Plasminogen binding properties of macrophage inflammatory protein (MIP)-2α

The chemokine macrophage inflammatory protein (MIP)-2 alpha was identified as a plasminogen binding protein by phage display analysis. MIP-2 alpha and a truncated form lacking 5 lysine residues in the COOH-terminal region (mut-MIP-2 alpha) were expressed in E. coli and purified to apparent homogeneity, Purified MIP-2 alpha but not mut-MIP-2 alpha. bound specifically to plasminogen. with K-A of 3.7 x 10(9) M-1 for the interaction of plasminogen with surface-bound MIP-2 alpha. Binding and competition experiments indicated that the interaction involves the region comprising the first 3 kringles of plasminogen and the COOH-terminal lysine-rich domain of MIP-2 alpha. Activation of plasminogen bound to surface-associated MIP-2 alpha by two-chain urokinase-type plasminogen activator (tcu-PA) was about 2.5-fold more efficient than in solution (catalytic efficiency k(cat)/K-M of 0.1 mu M(-1)s(-1) as compared to 0.04 mu M(-1)s(-1)).
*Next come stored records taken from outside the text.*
Lemma insert_trace_prepares {Rng} (rnd_Next : Rng -> Z * Rng) s key rnd x height s1 s2 s3 rnd' :
  prepares cmp rnd_Next s key rnd x height s1 s2 s3 rnd' ->
  insert_trace cmp rnd_Next s key rnd = Some (s1 :: s2 :: s3 :: link_trace height 0 x s3).
Proof.
  intros (E1 & E2 & E3 & E4 & E5). unfold insert_trace. rewrite E1. cbn [mbind option_bind].
  rewrite E2. cbn [mbind option_bind]. rewrite E3. cbn [mbind option_bind]. rewrite E4.
  cbn [mbind option_bind]. by rewrite E5.
Qed.

(** What is seen in the states before and after the new node is published. *)
Lemma shows_old s h pre x post ks t :
  Linking cmp t h pre x post 0 -> labelled s (pre ++ post) ks ->
  (forall l, l ∈ pre ++ post -> key_of t l = key_of s l) -> shows cmp t ks.
Proof.
  intros L Hl Hk. exists h, (pre ++ post). split; [by eapply linking_rep0|].
  by apply (labelled_same s t).
Qed.

Lemma shows_new s s3 key pre x post height s1 s2 h ks t :
  prepared cmp s key pre post x height s1 s2 s3 -> labelled s (pre ++ post) ks ->
  linked_state s3 h pre x post t -> shows cmp t (insert_key cmp key ks).
Proof.
  intros E Hl (j & Hj & L & HK). exists (lift h x j), (pre ++ x :: post).
  split; [by apply linking_rep|].
  apply (labelled_insert s t); [done|by destruct E|by destruct E|rewrite HK; by destruct E|].
  intros l Hin. rewrite HK. by apply (e_same _ _ _ _ _ _ _ _ _ _ E).
Qed.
In contrast, binding of plasminogen to MIP-2 alpha in solution was very weak. as evidenced by the absence of competition of MIP-2 alpha with lysine-Sepharose or with human THP-1 cells for binding of plasminogen. In agreement with this finding, addition of excess MIP-2 alpha did not affect the main functional properties of plasmin(ogen) in solution, as indicated by unaltered activation rates of plasminogen by tcu-PA or tissue-type plasminogen activator (t-PA), t-PA-mediated fibrinolysis, and inhibition rate of plasmin by alpha(2)-antiplasmin. Thus, association of MIP-2 alpha with surfaces exposes its COOH-terminal plasminogen-binding site, and may result in enhanced local plasmin generation.